Первые счастливчики вышли через пять минут. Их тут же плотно обступили:
– Ну как? Что? Приняли? Сколько зарплаты‑то обещают? Что спрашивали? Какой разряд дали? Когда экзамены‑то?
Вопросы сыпались градом, но те лишь смущались и озабоченно морщились.
– Да не знаю я… Там только спросили, кто где работал, имя‑фамилию и телефон. А еще – с кем бы я хотел работать. Дескать, моя зарплата будет напрямую зависеть от того, как аккуратно будут делать свое дело те, кто будет работать рядом со мной. И еще сказали, сообщат, когда приходить на собеседование.

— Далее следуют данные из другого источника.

Lemma ramfs_open_ok r F file : ramfs_is r F -> c_string (path file) -> has (flags file) O_DIRECTORY = false ->
  let nm := skip_slashes (path file) in proper nm ->
  exists res r' file' F', dfs_ramfs_open r file = Some (res, r', file') /\ opens F nm (flags file) res F' /\ ramfs_is r' F' /\
    keeps_fds r r' nm /\ (res = 0 -> fd_on r' file' nm /\ (has (flags file) O_APPEND = false -> pos file' = 0)).
Proof using HA.
  intros (es & L & Hr & <-) Hp Hdir nm Hnm. unfold dfs_ramfs_open. rewrite Hdir.
  destruct (ramfs_find r es L (path file) Hr Hp) as [(l1 & e & l2 & -> & En & ->)|[Hnone ->]]; [by destruct Hnm| |];
    cbn [mbind option_bind]; [fold nm in En|fold nm in Hnone].
  - destruct (ramfs_open_finish r l1 e l2 L file Hr) as (r' & file' & -> & Hr' & Hfd & Hk & Hpos). rewrite En in *.
    eexists _, _, _, _. split_and!; [done| |exact Hr'|done|]; [|intros _; split; [done|]; intros Ha; by rewrite Ha in Hpos].
    unfold opens. destruct (files_middle l1 e l2) as [-> _]; [apply Hr|]. by rewrite En, lookup_insert_eq.
  - unfold opens. rewrite Hnone. destruct (has _ O_CREAT || has _ O_WRONLY) eqn:Hc.
    2:{ exists (- ENOENT), r, file, (files es). split_and!; [done..|by exists es, L| |done]. by eapply keeps_fds_entries. }
    destruct (al_alloc_ok _ _ sizeof_dirent (rr_heap _ _ _ Hr)) as (p & s1 & -> & Hres); [unfold max_request, sizeof_dirent; lia|].
    cbn [mbind option_bind]. destruct Hres as [[-> H1]|(Hp0 & Hf & c & Hcl & H1)].
    + exists (- ENOMEM), (set_memheap s1 r), file, (files es).
      assert (Hr1 : ramfs_rel (describes := describes) (set_memheap s1 r) es L) by (split; [done|apply Hr..]).
      split_and!; [done|by left|by exists es, L| |done]. by eapply keeps_fds_entries.
    + rewrite (proj2 (Z.eqb_neq p 0)) by done.
      pose proof (ramfs_create_entry r es L nm s1 p c Hr Hnm (proj1 (files_none _ _) Hnone) Hf H1) as Hr1.
      destruct (ramfs_open_finish _ [] (mk_entry p nm 0 []) es _ file Hr1) as (r' & file' & E & Hr' & Hfd & Hk & Hpos). simpl in E.
      eexists _, _, _, _. split_and!; [exact E|right; split; [done|reflexivity]| | |].
      * destruct (files_middle [] (mk_entry p nm 0 []) es) as [Ef _]; [apply Hr1|]. simpl in Ef, Hr'. rewrite Ef in Hr'.
        rewrite insert_insert_eq in Hr'. by destruct (has _ O_TRUNC).
      * intros f n Hne Hfd'. apply Hk; [done|]. revert Hfd'. apply (keeps_fds_entries r _ es _ L _ nm Hr Hr1); [|done].
        intros x Hx _. by right.
      * intros _. split; [done|]. intros Ha. by rewrite Ha in Hpos.
Qed.

Lemma ramfs_unlink_ok r F path : ramfs_is r F -> c_string path -> let nm := skip_slashes path in nm <> [] ->
  exists res r', dfs_ramfs_unlink r path = Some (res, r') /\ ramfs_is r' (delete nm F) /\
    res = match F !! nm with Some _ => 0 | None => - ENOENT end /\ keeps_fds r r' nm.
Proof using HA.
  intros (es & L & Hr & <-) Hp nm Hnm. unfold dfs_ramfs_unlink.
  destruct (ramfs_find r es L path Hr Hp Hnm) as [(l1 & e & l2 & -> & En & ->)|[Hnone ->]]; cbn [mbind option_bind]; [fold nm in En|fold nm in Hnone].
  - destruct (rr_entries _ _ _ Hr e ltac:(set_solver)) as (_ & -> & _). cbn [mbind option_bind d_data].
    destruct (ramfs_remove r l1 l2 e L Hr) as (s1 & s2 & L' & -> & E2 & Hr'). cbn [mbind option_bind]. rewrite E2. cbn [mbind option_bind].
    eexists _, _. split_and!; [done| | |].
    + exists (l1 ++ l2), L'. split; [done|]. rewrite <- En. apply files_remove. apply Hr.
    + destruct (files_middle l1 e l2) as [-> _]; [apply Hr|]. by rewrite En, lookup_insert_eq.
    + eapply keeps_fds_entries; [exact Hr|exact Hr'|]. intros x Hx Hne. rewrite elem_of_app, elem_of_cons in *. naive_solver.
  - exists (- ENOENT), r. split_and!; [done| |by rewrite Hnone|by eapply keeps_fds_entries].
    exists es, L. split; [done|]. by rewrite delete_id.
Qed.

(** ** As a file system *)

Definition ramfs_sys : file_system (dfs_ramfs S) dirent_ptr :=
  mk_sys ramfs_ops proper opens true ramfs_is fd_on (fun _ _ => True).

Lemma proper_path nm : proper nm -> c_string (47 :: nm) /\ skip_slashes (47 :: nm) = nm.
Proof.
  intros (Hne & _ & Hc & Hh). split; [by constructor|]. simpl. destruct nm as [|c nm]; [done|]. simpl.
  rewrite (proj2 (Z.eqb_neq c 47)); [done|]. intros ->. done.
Qed.

Lemma opens_result F nm fl res F' : opens F nm fl res F' -> res <= 0 /\ (res < 0 -> F' = F).
Proof.
  unfold opens, ENOENT, ENOMEM. destruct (F !! nm); [intros [-> _]; lia|].
  destruct (_ || _); [intros [[-> ->]|[-> _]]; (split; [lia|done || lia])|intros [-> ->]; split; [lia|done]].
Qed.

Lemma fd_on_file r F f nm : ramfs_is r F -> fd_on r f nm -> exists b, F !! nm = Some b /\ size f = Z.of_nat (length b) /\ 0 <= pos f <= size f.
Proof.
  intros (es & L & Hr & <-) Hfd. apply (fd_on_entry _ _ _ _ _ Hr) in Hfd as (e & He & <- & _ & Hs & Hp). exists (e_bytes e).
  split_and!; [apply files_lookup; [apply Hr|by exists e]|done|lia|lia].
Qed.

Lemma fd_on_same r f f' nm : fd_on r f nm -> size f' = size f -> data f' = data f -> 0 <= pos f' <= size f -> fd_on r f' nm.
Proof. intros (q & d & Hd & Hq & Hc & Hn & En & Hs & Hp) Es Ed Hp'. exists q, d. rewrite Ed. split_and!; (done || congruence || lia). Qed.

Народ заволновался. Это как же это: нас спрашивают, с кем мы хотим работать? Что творится‑то? У многих было опасение, что понаехавшие богатеи, купившие завод на наворованные деньги, будут обращаться с народом как с быдлом. Не то чтобы этого так уж сильно боялись – народ у нас терпеливый, перетерпели бы, притерлись, лишь бы вырваться из этой беспросветной нищеты… но первая неожиданность оказалась приятной.
До вечера пропустили едва ли пятую часть желающих. После того как первые счастливчики вернулись в город, оттуда набежала еще уйма народу. На следующий день на местных рынках и базарчиках, раскинувшихся у остановок и крупных магазинов, работал от силы каждый пятый лоток. Утренние электрички и автобусы на областной центр, которые обычно брали штурмом, ушли полупустыми. Народ почуял, что дело серьезно. О том, как работают и сколько платят «налетчики», после того, первого, «налета» по городу ходили легенды. И большинство было готово пахать. Выживать всем уже опостылело. Хотелось просто жить. Как в старые времена, или пусть не так, пусть хуже, но жить, черт возьми! А не думать, что купить – носки ребенку или два кило картошки на пожрать назавтра.
Через две недели первым счастливчикам сообщили, что их ждут для собеседования, а на следующий день большинство из них уже двигалось в сторону проходной с новенькими пропусками в руках. И их число начало расти с каждым днем. А когда через вновь отремонтированное железнодорожное КПП, охраняемое все теми же ребятами в униформе, прошел первый эшелон с металлом, город понял, что завод ожил…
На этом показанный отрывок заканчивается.